**Problem requirements:** The records below are to be transcribed word for word.
━━━ Source data ━━━
(** A build into [/srv/out] with two scripts, one of them listed in
    [excludeOutput]: the other one is collected, under the output path, and
    is the only file the run touches. *)
Lemma collecting_filters_output_witness :
  outputPath Node.built = "/srv/out"%string /\
  JS_REGEX "/srv/out/a.js" = true /\
  checkIsExclude "/srv/out/a.js" (excludeOutput Node.guarded) = true /\
  ~ In "/srv/out/a.js"%string (files Node.guarded Node.built) /\
  In "/srv/out/js/b.js"%string (files Node.guarded Node.built) /\
  @resolve Node.host "/srv/out" "" = render ["srv"%string; "out"%string] /\
  asset_path "/srv/out" (Node.asset "js/b.js?v=1")
  = render (["srv"%string; "out"%string] ++ ["js"%string; "b.js"%string]) /\
  exists (w : @world Node.host) evs,
    exec (AStart Node.built :: Node.to_report) (init Node.guarded)
    = Some (w, evs) /\
    errors (plugin w)
    = [("/srv/out/js/b.js"%string, "Unexpected token"%string)] /\
    forall ev, In ev evs -> event_file ev <> Some "/srv/out/a.js"%string.
Proof.
  destruct (collecting_filters_output Node.guarded Node.built)
    as (Hpath & _ & Hfiles & _ & Hnode & Hevents).
  assert (outputPath Node.built = "/srv/out"%string) as Hout
    by (by apply Hpath).
  assert (checkIsExclude "/srv/out/a.js" (excludeOutput Node.guarded) = true)
    as Hex by by_evaluation.
  destruct (Hnode Node.cwd (fun _ _ => eq_refl)) as [Hdir Hassets].
  destruct (Hassets (Node.asset "js/b.js?v=1")) as (_ & Hunder & _).
  rewrite Hout in Hdir, Hunder.
  evaluate (exec (AStart Node.built :: Node.to_report) (init Node.guarded)) He.
  split_and!; [exact Hout|by_evaluation|exact Hex| | |exact Hdir| |].
  - intros (a & _ & _ & _ & Hkept & _)%Hfiles. congruence.
  - apply Hfiles. exists (Node.asset "js/b.js?v=1").
    split_and!; [by right; left|by_evaluation..].
  - refine (eq_trans (Hunder eq_refl _) _); [|by_evaluation].
    vm_compute. intuition discriminate.
  - offer He. split_and!; [exact He|reflexivity|].
    intros ev Hev Hfile.
    destruct (Hevents _ _ _ He ev _ Hev Hfile) as [Hkept _]. congruence.
Defined.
━━━
**Result of the exercise:**
(** A build into [/srv/out] with two scripts, one of them listed in
    [excludeOutput]: the other one is collected, under the output path, and
    is the only file the run touches. *)
Lemma collecting_filters_output_witness :
  outputPath Node.built = "/srv/out"%string /\
  JS_REGEX "/srv/out/a.js" = true /\
  checkIsExclude "/srv/out/a.js" (excludeOutput Node.guarded) = true /\
  ~ In "/srv/out/a.js"%string (files Node.guarded Node.built) /\
  In "/srv/out/js/b.js"%string (files Node.guarded Node.built) /\
  @resolve Node.host "/srv/out" "" = render ["srv"%string; "out"%string] /\
  asset_path "/srv/out" (Node.asset "js/b.js?v=1")
  = render (["srv"%string; "out"%string] ++ ["js"%string; "b.js"%string]) /\
  exists (w : @world Node.host) evs,
    exec (AStart Node.built :: Node.to_report) (init Node.guarded)
    = Some (w, evs) /\
    errors (plugin w)
    = [("/srv/out/js/b.js"%string, "Unexpected token"%string)] /\
    forall ev, In ev evs -> event_file ev <> Some "/srv/out/a.js"%string.
Proof.
  destruct (collecting_filters_output Node.guarded Node.built)
    as (Hpath & _ & Hfiles & _ & Hnode & Hevents).
  assert (outputPath Node.built = "/srv/out"%string) as Hout
    by (by apply Hpath).
  assert (checkIsExclude "/srv/out/a.js" (excludeOutput Node.guarded) = true)
    as Hex by by_evaluation.
  destruct (Hnode Node.cwd (fun _ _ => eq_refl)) as [Hdir Hassets].
  destruct (Hassets (Node.asset "js/b.js?v=1")) as (_ & Hunder & _).
  rewrite Hout in Hdir, Hunder.
  evaluate (exec (AStart Node.built :: Node.to_report) (init Node.guarded)) He.
  split_and!; [exact Hout|by_evaluation|exact Hex| | |exact Hdir| |].
  - intros (a & _ & _ & _ & Hkept & _)%Hfiles. congruence.
  - apply Hfiles. exists (Node.asset "js/b.js?v=1").
    split_and!; [by right; left|by_evaluation..].
  - refine (eq_trans (Hunder eq_refl _) _); [|by_evaluation].
    vm_compute. intuition discriminate.
  - offer He. split_and!; [exact He|reflexivity|].
    intros ev Hev Hfile.
    destruct (Hevents _ _ _ He ev _ Hev Hfile) as [Hkept _]. congruence.
Defined.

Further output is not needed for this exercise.